# Build and Load the Event Corpus
We'll now build our event corpus, this is where we'll put events with their full description. This contains the "raw" description before we run a curation step to extract the talks provided.

We'll re-use the Parquet from the previous slide.

A key thing for this corpus is to include five filter attributes, which demonstrate the power of Semantic Search combined with Key-Value searches. We will define four filter attributes below:

* **event_date:** When the event occurred in yyyy-mm-dd format
* **event_year:** Which year the event occured
* **event_month:** Which month the event occurred
* **event_type:** Delivery format (online or physical)
* **is_online:** Whether this was an online event (boolean)
* **url:** A trackback to meetup.com

In [None]:
import logging

logging.basicConfig(format='%(asctime)s:%(name)-35s %(levelname)s:%(message)s', level=logging.INFO, datefmt='%H:%M:%S %z')
logging.getLogger("OAuthUtil").setLevel(logging.WARNING)
logger = logging.getLogger(__name__)

## Initialize our Client
We'll use the client library vectara-skunk-client as our client SDK to work with Vectara.

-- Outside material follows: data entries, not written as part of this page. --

Definition looks_like_email (s : string) : bool :=
  match Js.after_sep "@" s with
  | Some (String _ _) => true
  | _ => false
  end.

Definition empty : World := mkWorld [] [] 0 0 [].

(** Alice's credential is the salt [5a17] and the digest of [secret1]
    with it; Bob's is the malformed one of the login tests. *)
Definition alice : User.t :=
  User.mk 1 "alice@example.com" "5a17:c0ffee" 1700000000000.

Definition bob : User.t :=
  User.mk 2 "bob@example.com" "malformed_hash_without_salt" 1700000000001.

(** Due on 2025-01-07, 2025-01-01 and 2025-01-03. *)
Definition docs_task : Task.t :=
  Task.mk 1 1 ("Fix " ++ Js.dquote ++ "critical" ++ Js.dquote ++ " bug & update docs")
    "" 1736208000000 false 1700000000002.

Definition urgent_task : Task.t :=
  Task.mk 2 1 "Urgent Task" "Due first" 1735689600000 false 1700000000003.

Definition later_task : Task.t :=
  Task.mk 3 1 "Tomorrow Task" "Due second" 1735862400000 true 1700000000004.

Definition bobs_task : Task.t :=
  Task.mk 4 2 "User 2 Task" "Not Alice's" 1735689600000 false 1700000000005.

Definition world : World :=
  mkWorld [alice; bob] [docs_task; urgent_task; later_task; bobs_task] 2 4 [].

(** Two tasks of one owner due at the same instant (2024-12-31). *)
Definition tie_first : Task.t :=
  Task.mk 1 1 "Task 1" "First task" 1735603200000 false 1700000000002.

Definition tie_second : Task.t :=
  Task.mk 2 1 "Task 2" "Second task" 1735603200000 true 1700000000003.

Definition tie_world : World :=
  mkWorld [alice] [tie_first; tie_second] 1 2 [].

(** The share text the specification gives for [docs_task], character
    code by character code. *)
Definition docs_share_text : string :=
  string_of_list_ascii (map ascii_of_nat
    [
67; 104; 101; 99; 107; 32; 111; 117; 116; 32; 109; 121; 32; 116; 97;
     115; 107; 58; 32; 34; 70; 105; 120; 32; 34; 99; 114; 105; 116; 105;
     99; 97; 108; 34; 32; 98; 117; 103; 32; 38; 32; 117; 112; 100; 97; 116;
     101; 32; 100; 111; 99; 115; 34; 10; 10; 68; 101; 115; 99; 114; 105;
     112; 116; 105; 111; 110; 58; 32; 10; 10; 35; 84; 97; 115; 107; 77; 97;
     110; 97; 103; 101; 109; 101; 110; 116; 32; 35; 80; 114; 111; 100; 117;
     99; 116; 105; 118; 105; 116; 121
    ]%nat).

(** A stand-in for what the database takes as a timestamp: the instants
    of the years 1 to 9999, which the driver prints with four digits. *)
Definition timestamp_ok (ms : Z) : bool :=
  (-62135596800000 <=? ms) && (ms <=? 253402300799999).

(** The first instant of the year 10000. *)
Definition year_10000 : Z := 253402300800000.

(** A password of five Cyrillic letters, ten bytes in UTF-8. *)
Definition cyrillic_password : string :=
  string_of_list_ascii (map ascii_of_nat
    [208; 191; 208; 176; 209; 128; 208; 190; 208; 187]%nat).

Definition short_password_input : JsValue :=
  JsObject [("email", JsString "short@example.com"); ("password", JsString "12345")].

End Sample.

(* ===================================================================== *)
(** ** The client: component state *)
(* ===================================================================== *)

(** [AuthUser] of App.tsx is the public user of the schema. The state of
    [App]: the signed-in user, the busy flag, what [localStorage] holds
    under [taskapp_user] (the stored user, which [JSON.stringify] and the
    parse on load carry over unchanged), and the browser console. *)
Module App.
Record t : Type := mk {
  user : option PublicUser.t;
  isLoading : bool;
  taskapp_user : option PublicUser.t;
  console : list (string * Exception)
}.
End App.

(** The state of [TaskDashboard]. *)
Module Dashboard.
Record t : Type := mk {
  tasks : list Task.t;
  isLoading : bool;
  showCreateForm : bool;
  activeTab : string;
  console : list (string * Exception)
}.
End Dashboard.

(** [Omit<CreateTaskInput, 'user_id'>], the data of [TaskForm]. *)
Module TaskData.
Record t : Type := mk {
  title : string;
  description : string;
  due_date : Z;
  completed : bool
}.
End TaskData.


(** Sample states of the client: Alice signed in, her dashboard showing
    her three tasks in due-date order, and the form data of a task due
    before all of them (2024-12-31). *)
Module SampleClient.

Definition alice : PublicUser.t :=
  PublicUser.mk 1 "alice@example.com" 1700000000000.

Definition dashboard : Dashboard.t :=
  Dashboard.mk [Sample.urgent_task; Sample.later_task; Sample.docs_task]
    false true "all" [].

Definition signed_out : App.t := App.mk None false None [].

Definition new_task : TaskData.t := TaskData.mk "T" "D" 1735603200000 false.

Definition new_task_input : CreateTaskInput.t :=
  CreateTaskInput.mk 1 "T" "D" 1735603200000 false.

End SampleClient.

(** The specification's reading of a stored credential, in its own words:
    salt and hash are separated by a colon, the salt is the text before
    the first colon and the hash the text after it (up to a further
    colon); the credential is malformed when the separator is missing or
    one of the two parts is empty. *)
Definition is_empty (s : string) : bool :=
  match s with EmptyString => true | String _ _ => false end.

Definition malformed_credential (stored : string) : bool :=
  match Js.after_sep ":" stored with
  | None => true
  | Some rest =>
      is_empty (Js.before_sep ":" stored) || is_empty (Js.before_sep ":" rest)
  end.

Section Handlers.

(** [createHash('sha256').update(s).digest('hex')], owned by the crypto
    module. *)
Variable sha256_hex : string -> string.

(** The radix-64 digits (salt, then digest) that bcrypt computes from a
    password, a cost and the random salt it drew; owned by the runtime. *)
Variable bcrypt_digits : string -> N -> list N -> list N.

(** Whether the database takes a [Date] for a [timestamp] column; owned
    by the database and its driver. *)
Variable timestamp_ok : Z -> bool.

(** [Bun.password.hash(password, { algorithm: 'bcrypt', cost })]: the
    modular crypt format, version, cost, then the digits in bcrypt's
    alphabet. [entropy] is the random salt the call draws. *)
Definition Bun_password_hash (password : string) (cost : N) (entropy : list N)
    : string :=
  "$2b$" ++ two_digits cost ++ "$" ++
  string_of_list_ascii (map bcrypt_char (bcrypt_digits password cost entropy)).

(* ------------------------- login_user.ts ------------------------------ *)

Definition hashPassword (password salt : string) : string :=
  sha256_hex (password ++ salt).

Definition verifyPassword (password storedHash : string) : bool :=
  let parts := Js.split ":" storedHash in
  let salt := nth_error parts 0 in
  let hash := nth_error parts 1 in
  if Js.falsy salt || Js.falsy hash then false
  else
    match salt, hash with
    | Some salt, Some hash =>
        let hashedInput := hashPassword password salt in
        match Js.timingSafeEqual (Js.Buffer_from_hex hash)
                                 (Js.Buffer_from_hex hashedInput) with
        | Some equal => equal
        | None => false
        end
    | _, _ => false
    end.

Definition public_user (user : User.t) : PublicUser.t :=
  PublicUser.mk (User.id user) (User.email user) (User.created_at user).

Definition loginUser (input : LoginUserInput.t) : M AuthResponse.t :=
  log_and_rethrow "User login failed:"
    (users <- select_users (users_email_eq (LoginUserInput.email input)) ;;
     match users with
     | [] => throw (Error "Invalid email or password")
     | user :: _ =>
         let isValidPassword :=
           verifyPassword (LoginUserInput.password input) (User.password_hash user) in
         if negb isValidPassword
         then throw (Error "Invalid email or password")
         else ret (AuthResponse.mk (public_user user) None)
     end).

(* ------------------------ register_user.ts ---------------------------- *)

(** [now] is the clock reading [defaultNow()] stores and [entropy] the
    salt the password hasher draws. *)
Definition registerUser (now : Z) (entropy : list N)
    (input : RegisterUserInput.t) : M AuthResponse.t :=
  log_and_rethrow "User registration failed:"
    (existingUsers <- select_users
         (users_email_eq (RegisterUserInput.email input)) ;;
     match existingUsers with
     | _ :: _ => throw (Error "Email already registered")
     | [] =>
         let passwordHash :=
           Bun_password_hash (RegisterUserInput.password input) 10 entropy in
         result <- insert_user now (RegisterUserInput.email input) passwordHash ;;
         match result with
         | user :: _ => ret (AuthResponse.mk (public_user user) None)
         | [] => throw (Error "Cannot read properties of undefined")
         end
     end).

(* ------------------------- create_task.ts ----------------------------- *)

Definition createTask (now : Z) (input : CreateTaskInput.t) : M Task.t :=
  log_and_rethrow "Task creation failed:"
    (users <- select_users (users_id_eq (CreateTaskInput.user_id input)) ;;
     match users with
     | [] => throw (OwnerNotFound (CreateTaskInput.user_id input))
     | _ :: _ =>
         result <- insert_task timestamp_ok now
                     (CreateTaskInput.user_id input)
                     (CreateTaskInput.title input)
                     (CreateTaskInput.description input)
                     (CreateTaskInput.due_date input)
                     (CreateTaskInput.completed input) ;;
         match result with
         | task :: _ => ret task
         | [] => throw (Error "Cannot read properties of undefined")
         end
     end).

We use implicit configuration to avoid the need to plug in API keys within each notebook,
avoiding the need to delete secrets pre-commit.

In [None]:
from vectara_client.core import Factory
from vectara_client.admin import CorpusBuilder

client = Factory().build()
manager = client.corpus_manager

## Structure our Corpus
We'll now do corpus modelling based on the available data.

In [None]:
corpus = (CorpusBuilder("AICamp Events")
         .description("This is where we put our events with their raw description")
         .add_attribute("event_date", "When the event occurred in yyyy-mm-dd format", type="text")
         .add_attribute("event_year", "Which year the event occured")
         .add_attribute("event_month", "Which month the event occurred")
         .add_attribute("event_type", "Delivery format: (online or physical)")
         .add_attribute("is_online", "Whether this was an online event (boolean)", type="boolean")
         .add_attribute("url", "A trackback to meetups.com", indexed=False)
         .build())

corpus_id = manager.create_corpus(corpus, delete_existing=True)

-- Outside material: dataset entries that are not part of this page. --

(** * terraform-provider-fhirrest: the fhir_resource reconciliation handlers

    A shallow embedding of [internal/provider/fhir_resource.go]
    ([persistFhirResource], [readFileContent] and the Create, Read, Update and
    Delete handlers of [FhirResource]) and of [ReadFhirResource], followed by
    the properties of the specification that concern them.

    Go strings and byte slices are both sequences of bytes; they are modelled
    by [string], and the conversions [string(body)] and [[]byte(s)] are the
    identity. *)

From Stdlib Require Import Ascii String NArith.
From stdpp Require Import base option list strings gmap.

Set Warnings "-register-all".
Local Open Scope string_scope.
Local Open Scope list_scope.

(** ** JSON values as [encoding/json] decodes them *)

(** What [json.Unmarshal] stores in an [interface{}]: nil, bool, float64,
    string, []interface{} or map[string]interface{}. A float64 is kept as its
    64-bit IEEE pattern; the provider never computes with one. *)
Inductive JValue : Type :=
  | JNil
  | JBool (b : bool)
  | JFloat64 (bits : Z)
  | JString (s : string)
  | JArray (l : list JValue)
  | JObject (m : gmap string JValue).

(** A Go variable of type [map[string]interface{}]: [None] is the nil map. *)
Definition JMap : Type := option (gmap string JValue).

(** [v, ok := m[key]]: the value and whether the key is there. Indexing a nil
    map is allowed and finds nothing. *)
Definition index (m : JMap) (key : string) : option JValue :=
  match m with
  | None => None
  | Some kv => kv !! key
  end.

(** The unchecked type assertion [v.(string)] on the value of [m[key]]: the
    string when the dynamic type is string, a run-time panic otherwise (also
    for the nil interface a missing key yields). [None] stands for the panic. *)
Definition assert_string (v : option JValue) : option string :=
  match v with
  | Some (JString s) => Some s
  | _ => None
  end.

(** ** Diagnostics of the plugin framework *)

Inductive Severity : Type := SeverityError | SeverityWarning.

Record Diagnostic : Type := mkDiagnostic {
  severity : Severity;
  Summary : string;
  Detail : string
}.

Definition Diagnostics : Type := list Diagnostic.

#[global] Instance Severity_eq_dec : EqDecision Severity.
Proof. solve_decision. Defined.

#[global] Instance Diagnostic_eq_dec : EqDecision Diagnostic.
Proof. solve_decision. Defined.

(** [diags.Append(in...)]: a diagnostic equal to one already collected is
    skipped. *)
Definition Append (diags new : Diagnostics) : Diagnostics :=
  fold_left (fun acc d => if decide (d ∈ acc) then acc else acc ++ [d]) new diags.

Definition AddError (diags : Diagnostics) (summary detail : string) : Diagnostics :=
  Append diags [mkDiagnostic SeverityError summary detail].

Definition isError (d : Diagnostic) : bool :=
  match severity d with SeverityError => true | SeverityWarning => false end.

Definition HasError (diags : Diagnostics) : bool := existsb isError diags.

(** ** [types.String] of the plugin framework *)

Inductive tfString : Type :=
  | StringNull
  | StringUnknown
  | StringValue (s : string).

(** [ValueString()]: the known value, the empty string for null and unknown. *)
Definition ValueString (s : tfString) : string :=
  match s with
  | StringValue v => v
  | _ => ""
  end.

(** [ValueStringPointer()]: nil for null, otherwise a pointer to the value
    (to the empty string for unknown). *)
Definition ValueStringPointer (s : tfString) : option string :=
  match s with
  | StringNull => None
  | StringUnknown => Some ""
  | StringValue v => Some v
  end.

(** ** HTTP requests and responses *)

(** [http.Header]: canonical key to the list of its values. *)
Definition Header : Type := gmap string (list string).

Record Request : Type := mkRequest {
  Method : string;
  URL : string;
  req_Header : Header;
  req_Body : option string
}.

(** What the handlers use of a [*http.Response]: the status line text and the
    bytes [io.ReadAll] gets from the body (its error is dropped by the code). *)
Record Response : Type := mkResponse {
  Status : string;
  resp_Body : string
}.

## Load our Data from Parquet

We'll load the data from the prior notebook.

In [None]:
import pandas as pd
import duckdb
import pyarrow as pa

con = duckdb.connect()
con.execute("CREATE TABLE meetups_raw AS SELECT * FROM '../output/meetups_raw.parquet';")

description_df = con.execute("DESCRIBE meetups_raw;").fetchdf()
description_df

## Structured Indexing
Whilst Vectara can automatically ingest binary documents,
for this use case we'll use the structured indexing API.

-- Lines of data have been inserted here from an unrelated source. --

Lemma get_commits_request {host : Host} args client :
  nullish args = false ->
  snd (get_commits args (Some client)) =
  [Requested repos_listCommits
     (VObj [("owner", field args "owner"); ("repo", field args "repo");
            ("sha", or_else (field args "sha") (VStr "main"));
            ("per_page", or_else (field args "per_page") (VNum 30))])].
Proof.
  intros Hargs. unfold get_commits, try_catch.
  rewrite run_bind_rest, !run_bind_get by assumption.
  one_request_trace.
Qed.

(** X5.  Given an arguments object, each of the four repository adapters
    makes exactly one request and validates nothing: [owner], [repo] and
    [path] are sent as they are, [undefined] when missing, and [state],
    [per_page], [ref] and [sha] are sent unchanged when truthy and replaced
    by "open", 30, "main" and "main" when missing or falsy. *)
Theorem repository_adapters_request {host : Host} args client :
  nullish args = false ->
  snd (get_repository_info args (Some client)) =
    [Requested repos_get
       (VObj [("owner", field args "owner"); ("repo", field args "repo")])] /\
  snd (list_issues args (Some client)) =
    [Requested issues_listForRepo
       (VObj [("owner", field args "owner"); ("repo", field args "repo");
              ("state",
               if truthy (field args "state") then field args "state"
               else VStr "open");
              ("per_page",
               if truthy (field args "per_page") then field args "per_page"
               else VNum 30)])] /\
  snd (get_file_contents args (Some client)) =
    [Requested repos_getContent
       (VObj [("owner", field args "owner"); ("repo", field args "repo");
              ("path", field args "path");
              ("ref",
               if truthy (field args "ref") then field args "ref"
               else VStr "main")])] /\
  snd (get_commits args (Some client)) =
    [Requested repos_listCommits
       (VObj [("owner", field args "owner"); ("repo", field args "repo");
              ("sha",
               if truthy (field args "sha") then field args "sha"
               else VStr "main");
              ("per_page",
               if truthy (field args "per_page") then field args "per_page"
               else VNum 30)])].
Proof.
  intros Hargs. repeat split.
  - exact (get_repository_info_request args client Hargs).
  - exact (list_issues_request args client Hargs).
  - exact (get_file_contents_request args client Hargs).
  - exact (get_commits_request args client Hargs).
Qed.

https://docs.vectara.com/docs/api-reference/indexing-apis/indexing

In [None]:
import json

events_df = con.execute("SELECT * FROM meetups_raw;").fetchdf()
events = events_df.to_dict('records')

vectara_documents = []

for event in events:
    metadata = {
        "event_date": event["event_date"],
        "event_year": event["event_year"],
        "event_month": event["event_month"],
        "event_type": event["event_type"],
        "is_online": event["is_online"],
        "url": event["url"]
    }
    metadata_json = json.dumps(metadata)
    
    to_index = {
      "document_id": event["id"],
      "title": event["title"],
      "metadata_json": metadata_json,
      "section": [
        {
          "text": event["description"]
        }
      ]
    }
    vectara_documents.append(to_index)
    

## Parallel Ingest
The following code runs our Ingest API in parallel to increase throughput.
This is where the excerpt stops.